ABSTRACT Sporomusa ovata is a Gram-negative acetogen of the Sporomusaceae family with a unique physiology. This anerobic bacterium is a core microbial catalyst for advanced CO 2 -based biotechnologies including gas fermentation, microbial electrosynthesis, and hybrid photosystem. Until now, no genetic tools exist for S. ovata , which is a critical obstacle to its optimization as an autotrophic chassis and the acquisition of knowledge about its metabolic capacities. Here, we developed an electroporation protocol for S. ovata . With this procedure, it became possible to introduce replicative plasmids such as pJIR751 and its derivatives into the acetogen. This system was then employed to demonstrate the feasibility of heterologous expression by introducing a functional β-glucuronidase enzyme under the promoters of different strengths in S. ovata . Next, a recombinant S. ovata strain producing the non-native product acetone both from an organic carbon substrate and from CO 2 was constructed. Finally, a replicative plasmid capable of integrating itself on the chromosome of the acetogen was developed as a tool for genome editing, and gene deletion was demonstrated. These results indicate that S. ovata can be engineered and provides a first-generation genetic toolbox for the optimization of this biotechnological workhorse.
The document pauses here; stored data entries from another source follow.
Lemma filter_same_length {A} (P : A → Prop) `{∀ x, base.Decision (P x)} l :
  length (filter P l) = length l → filter P l = l.
Proof.
  induction l as [|x l IH]; [done|]. rewrite filter_cons. case_decide; simpl.
  - intros [= ?]. f_equal. by apply IH.
  - pose proof (length_filter P l). lia.
Qed.

Lemma revokeAction_spec ra role action r a :
  grants_to (revokeAction ra role action) r a ↔ grants_to ra r a ∧ ¬ (r = role ∧ a = action).
Proof.
  unfold revokeAction. rewrite !grants_to_insert_fold.
  destruct (ra !! role) as [acts|] eqn:Hra; [|naive_solver].
  destruct (length _ =? length acts)%nat eqn:E.
  - apply Nat.eqb_eq, filter_same_length in E.
    assert (action ∉ acts) by (rewrite <- E, list_elem_of_filter; naive_solver).
    naive_solver.
  - clear E. destruct (decide (r = role)) as [->|Hne].
    + assert (∀ x, x ∈ filter (λ c, c ≠ action) acts ↔ x ≠ action ∧ x ∈ acts) as Hf
        by (intros; by rewrite list_elem_of_filter).
      destruct (filter _ acts) as [|x rest]; rewrite ?lookup_delete_eq, ?lookup_insert_eq.
      * setoid_rewrite elem_of_nil in Hf. naive_solver.
      * naive_solver.
    + destruct (filter _ acts); rewrite ?lookup_delete_ne, ?lookup_insert_ne by done; naive_solver.
Qed.

Lemma applyChange_spec g c r a :
  grants_to (RoleActions (applyChange g c)) r a ↔
    if decide (touches c r a) then ch_Grant c = true else grants_to (RoleActions g) r a.
Proof.
  unfold applyChange, touches. simpl. destruct (ch_Grant c).
  - rewrite grantAction_spec. case_decide; naive_solver.
  - rewrite revokeAction_spec. case_decide; naive_solver.
Qed.

(** When the changes of a list that touch a permission agree, they decide it. *)
Lemma foldl_applyChange_spec b cs g r a :
  (∀ c, c ∈ cs → touches c r a → ch_Grant c = b) →
  grants_to (RoleActions (foldl applyChange g cs)) r a ↔
    (Exists (λ c, touches c r a) cs ∧ b = true) ∨
    (¬ Exists (λ c, touches c r a) cs ∧ grants_to (RoleActions g) r a).
Proof.
  revert g. induction cs as [|c cs IH]; intros g Hb; simpl.
  { rewrite Exists_nil. naive_solver. }
  rewrite IH by (intros; apply Hb; [by right|done]).
  rewrite applyChange_spec, Exists_cons.
  pose proof (Hb c (list_elem_of_here _ _)) as Hc.
  destruct (decide (Exists (λ c0, touches c0 r a) cs)); case_decide; naive_solver.
Qed.

Lemma elem_of_role_changes reason role had has c :
  c ∈ role_changes reason role had has ↔
    ch_Role c = role ∧ ch_Reason c = reason ∧
    (ch_Action c ∈ has ↔ ch_Grant c = true) ∧ (ch_Action c ∈ had ↔ ch_Grant c = false).
Proof.
  unfold role_changes. rewrite elem_of_app, !elem_of_map.
  assert (∀ s t x, x ∈ filter (λ a, negb (in_set s a)) (sorted_elements t) ↔ x ∉ s ∧ x ∈ t) as Hf.
  { intros s t x. rewrite list_elem_of_filter, elem_of_sorted_elements, Is_true_true, negb_true_iff.
    by autorewrite with mk. }
  setoid_rewrite Hf. destruct c as [r action grant why]; simpl. split.
  - intros [(x & [= -> -> -> ->] & ? & ?)|(x & [= -> -> -> ->] & ? & ?)]; naive_solver.
  - intros (-> & -> & ? & ?). destruct grant; [left|right]; exists action; naive_solver.
Qed.

Lemma elem_of_ChangesFrom before after reason c :
  c ∈ ChangesFrom before after reason ↔
    ch_Reason c = reason ∧
    (grants_to (RoleActions after) (ch_Role c) (ch_Action c) ↔ ch_Grant c = true) ∧
    (grants_to (RoleActions before) (ch_Role c) (ch_Action c) ↔ ch_Grant c = false).
Proof.
  unfold ChangesFrom, to_set, grants_to. rewrite elem_of_flat_map.
  setoid_rewrite elem_of_role_changes. setoid_rewrite elem_of_list_to_set.
  assert (∀ (m : gmap string (list string)) r x, x ∈ get_list m r → r ∈ dom m) as Hdom.
  { intros m r x Hx. apply elem_of_dom. unfold get_list in Hx.
    destruct (m !! r); [by eexists|]. by apply not_elem_of_nil in Hx. }
  split; [naive_solver|]. intros (Hw & Ha & Hb). exists (ch_Role c). split; [|done].
  unfold unionRoles. rewrite elem_of_sorted_elements, elem_of_union.
  destruct (ch_Grant c); [right|left]; apply (Hdom _ _ (ch_Action c)); naive_solver.
Qed.
(* ===== verification/Engine.v ===== *)
(** The decision engine: [internal/policy] rbac.go, precedence.go, provider.go, order.go,
    grants_live.go, grants_load.go, inforce.go, namespace.go and failsafe.go.

    [Evaluate] is a fixed chain of checks against the policy snapshot in force, a role
    cascade and the registered product adapters. The engine loads the snapshot pointer
    once per check and not once per decision, so [Evaluate] takes the snapshot each of
    its loads saw; a decision no reload falls into is the case where all are the same. *)
From S2P Require Import Prelude Utf8 Contracts Cascade Grants Floors.

(** ** namespace.go *)

Definition NamespaceEnv : string := "MANTLEKEEP_POLICY_NAMESPACE".
Definition brandEnv : string := "MANTLEKEEP_BRAND_NAME".
Definition defaultNamespace : string := "mantlekeep".

Definition is_id_char (c : ascii) : bool :=
  let n := N_of_ascii c in
  ((97 <=? n) && (n <=? 122))%N || ((48 <=? n) && (n <=? 57))%N.

(** The builder [b] and [lastWasDash], over the bytes of the lowered name. *)
Fixpoint identifier_loop (s : string) (b : string) (lastWasDash : bool) : string :=
  match s with
  | EmptyString => b
  | String c s =>
      if is_id_char c then identifier_loop s (b +:+ String c "") false
      else if negb lastWasDash && (0 <? slen b)%nat then identifier_loop s (b +:+ "-") true
      else identifier_loop s b lastWasDash
  end.

(** [strings.Trim(s, "-")] *)
Fixpoint trim_left_dash (s : string) : string :=
  match s with
  | String "-" s => trim_left_dash s
  | _ => s
  end.
Definition trim_dash (s : string) : string := srev (trim_left_dash (srev (trim_left_dash s))).

Definition identifier (displayName : string) : string :=
  let out := trim_dash (identifier_loop (ToLower displayName) "" false) in
  if out =s? "" then defaultNamespace else out.

Definition namespace (Getenv : string → string) : string :=
  let explicit := TrimSpace (Getenv NamespaceEnv) in
  if negb (explicit =s? "") then identifier explicit
  else let brand := TrimSpace (Getenv brandEnv) in
       if negb (brand =s? "") then identifier brand else defaultNamespace.

Definition policyID (Getenv : string → string) (kind : string) : string :=
  namespace Getenv +:+ "." +:+ kind.

(** Whatever the environment holds, the id is ASCII. *)
Lemma identifier_loop_ascii s b dash :
  ascii_text b = true → ascii_text (identifier_loop s b dash) = true.
Proof.
  revert b dash. induction s as [|c s IH]; intros b dash Hb; [done|]. cbn [identifier_loop].
  destruct (is_id_char c) eqn:Hc; [|destruct (negb dash && _)]; apply IH; [| |done];
    rewrite ascii_text_app, Hb, andb_true_l; [|done].
  unfold ascii_text. cbn [all_chars]. unfold is_id_char, byte_in in *.
  cbv zeta in Hc. apply orb_true_iff in Hc as [[H1 H2]%andb_true_iff|[H1 H2]%andb_true_iff];
    apply N.leb_le in H1, H2; rewrite andb_true_r; apply andb_true_iff; split; apply N.leb_le; lia.
Qed.

Lemma trim_left_dash_ascii s : ascii_text s = true → ascii_text (trim_left_dash s) = true.
Proof.
  induction s as [|c s IH]; [done|]. intros H. assert (ascii_text s = true) as Hs
    by (unfold ascii_text in H; cbn [all_chars] in H; by apply andb_true_iff in H as [_ H]).
  destruct c as [[] [] [] [] [] [] [] []]; first [exact H|exact (IH Hs)].
Qed.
IMPORTANCE S. ovata harbors unique features that make it outperform most microbes for autotrophic biotechnologies such as a capacity to acquire electrons from different solid donors, a low H 2 threshold, and efficient energy conservation mechanisms. The development of the first-generation genetic instruments described in this study is a key step toward understanding the molecular mechanisms involved in these outstanding metabolic and physiological characteristics. In addition, these tools enable the construction of recombinant S. ovata strains that can synthesize a wider range of products in an efficient manner.